Katarzyna Pełczyńska-Nałęcz zapytana w Studiu PAP, czy zostanie wicepremierem, odpowiedziała, że taka jest umowa oraz obietnica złożona przez wszystkich koalicjantów przy rekonstrukcji rządu. Jak dodała, została ona potwierdzona w rozmowach premiera Donalda Tuska i pełniącego wtedy funkcję marszałka Sejmu lidera Polski 2050 Szymona Hołowni.

My umowy dotrzymaliśmy i teraz druga strona decyduje, czy szanuje swoje słowa w umowach koalicyjnych, czy też tych słów nie szanuje - zauważyła minister funduszy i polityki regionalnej. My zakładamy, że szanuje. To jest podstawa dobrej współpracy koalicyjnej, jeżeli słowa się dotrzymuje - tłumaczyła. Stwierdziła też, że jej ugrupowanie dotrzymuje umów niezależnie od działań innych. Uważamy, że tak powinna wyglądać polityka - dodała Pełczyńska-Nałęcz.
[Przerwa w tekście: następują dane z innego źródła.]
(* ===== verification/Chains.v ===== *)
(** The chained hashes of libmultihash whose order depends on the input: x16r.c,
    x16rv2.c, x16s.c, x21s.c and minotaur/minotaurx.c.  The hash functions they
    call (the vendored sphlib, Lyra2, yespower) are a class of functions on byte
    strings; only the lengths of their outputs are assumed.  What is modelled is
    the programs' own part: the order, the switch, the int length, the shared output
    buffer with its partial overwrites, and the garden of minotaurx.  [None] is a read
    past the input. *)
From Stdlib Require Import ZArith Lia List Bool.
From stdpp Require Import base list.
From S2P Require Import Prelude CInt Keccak SpongeSpec Blocks.
Import ListNotations.
Local Open Scope Z_scope.

(** enum Algo. *)
Inductive Algo : Set :=
  BLAKE | BMW | GROESTL | JH | KECCAK | SKEIN | LUFFA | CUBEHASH | SHAVITE | SIMD | ECHO | HAMSI | FUGUE
| SHABAL | WHIRLPOOL | SHA512.

Definition algos : list Algo :=
  [BLAKE; BMW; GROESTL; JH; KECCAK; SKEIN; LUFFA; CUBEHASH; SHAVITE; SIMD; ECHO; HAMSI; FUGUE; SHABAL; WHIRLPOOL; SHA512].

(** sph_X512_init, sph_X512 and sph_X512_close on one string, and the others. *)
Class HashLib : Type := {
  sph512 : Algo -> list Z -> list Z;
  tiger : list Z -> list Z;
  haval256_5 : list Z -> list Z;
  gost512 : list Z -> list Z;
  sha256 : list Z -> list Z;
  lyra2 : list Z -> list Z;
  yespower : list Z -> list Z
}.

(** The sizes of their digests. *)
Class HashLaws (L : HashLib) : Prop := {
  sph512_length a m : length (sph512 a m) = 64%nat;
  tiger_length m : length (tiger m) = 24%nat;
  haval_length m : length (haval256_5 m) = 32%nat;
  gost_length m : length (gost512 m) = 64%nat;
  sha256_length m : length (sha256 m) = 32%nat;
  lyra2_length m : length (lyra2 m) = 32%nat;
  yespower_length m : length (yespower m) = 32%nat
}.

(** A digest written to the front of a buffer. *)
Definition put_digest (hash out : list Z) : list Z := out ++ drop (length out) hash.

(** ** The order *)

(** algoDigit for the i-th of 16 hex digits of prevblock. *)
Definition algoDigit (prevblock : list Z) (i : nat) : Z :=
  let b := Nat.shiftr (15 - i) 1 in
  if Nat.odd i then Z.land (lane prevblock b) 15 else Z.shiftr (lane prevblock b) 4.

(** The character sprintf writes, and how the loop reads it back. *)
Definition digit_char (d : Z) : Z := if 10 <=? d then 65 + (d - 10) else 48 + d.
Definition char_algo (elem : Z) : Z := u32 (if 65 <=? elem then elem - 65 + 10 else elem - 48) mod 256.

(** x16r.c and x16rv2.c. *)
Definition x16r_getAlgoString (prevblock : list Z) : list Z :=
  map (fun j => digit_char (algoDigit prevblock j)) (seq 0 16).

(** The characters of 0123456789ABCDEF. *)
Definition hex_string : list Z := map digit_char (seqZ 0 16).

(** [for (int j = offset; j-- > 0;) output[j + 1] = output[j];] *)
Fixpoint shift_right (offset : nat) (output : list Z) : list Z :=
  match offset with
  | O => output
  | S j => shift_right j (<[S j := lane output j]> output)
  end.

(** x16s.c and x21s.c: the digit's entry moves to the front. *)
Definition move_to_front (output : list Z) (offset : nat) : list Z :=
  let oldVal := lane output offset in
  <[0%nat := oldVal]> (shift_right offset output).

Definition x16s_getAlgoString (prevblock : list Z) : list Z :=
  fold_left (fun output i => move_to_front output (Z.to_nat (algoDigit prevblock i))) (seq 0 16) hex_string.

Section Chains.
Context {L : HashLib}.

(** ** The switch and the loop *)

(** The switch of x16r.c, x16s.c and x21s.c on [size] bytes of [inp]; no case matches
    above 15. *)
Definition x16_switch (algo : Z) (inp : list Z) (size : Z) (hash : list Z) : option (list Z) :=
  match nth_error algos (Z.to_nat algo) with
  | Some a => let! data := read_bytes inp size in Some (put_digest hash (sph512 a data))
  | None => Some hash
  end.

(** tiger into hash, and the 24 bytes padded with zeros. *)
Definition tiger_pad (data hash : list Z) : list Z :=
  let hash := put_digest hash (tiger data) in
  take 24 hash ++ repeat 0 40%nat ++ drop 64 hash.

(** The switch of x16rv2.c. *)
Definition x16rv2_switch (algo : Z) (inp : list Z) (size : Z) (hash : list Z) : option (list Z) :=
  match nth_error algos (Z.to_nat algo) with
  | Some ((KECCAK | LUFFA | SHA512) as a) =>
      let! data := read_bytes inp size in
      let hash := tiger_pad data hash in
      let! data := read_bytes hash 64 in
      Some (put_digest hash (sph512 a data))
  | Some a => let! data := read_bytes inp size in Some (put_digest hash (sph512 a data))
  | None => Some hash
  end.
Pytana o rozmowę z premierem Tuskiem ws. potencjalnego objęcia przez nią funkcji wicepremiera Pełczyńska-Nałęcz odpowiedziała, że sześć tygodni temu poprosiła o takie spotkanie, które do tej pory się nie odbyło. Podkreśliła, że zawsze jest do dyspozycji szefa rządu.

Czy premier Tusk dotrzyma słowa ws. wicepremiera dla Polski 2050?

Na początku października Rada Krajowa Polski 2050 wskazała Pełczyńską-Nałęcz jako kandydatkę na funkcję wicepremiera. W połowie listopada Szymon Hołownia pytany przez dziennikarzy, czy Polska 2050 otrzyma funkcje wicemarszałka Sejmu i wicepremiera zapewnił, że dojdzie do tego "w najbliższym czasie". Sam został już wicemarszałkiem.

Jak informował w ubiegłym tygodniu reporter RMF FM Jakub Rybski, porozumienie ws. wicepremiera dla Polski 2050 najprawdopodobniej zostanie utrzymane, ale nie w najbliższym czasie.

Katarzyna Pełczyńska-Nałęcz jest jedną z osób, które chcą zastąpić Szymona Hołownię na stanowisku szefa Polski 2050. Jej kontrkandydaci to Ryszard Petru, Joanna Mucha i Michał Kobosko.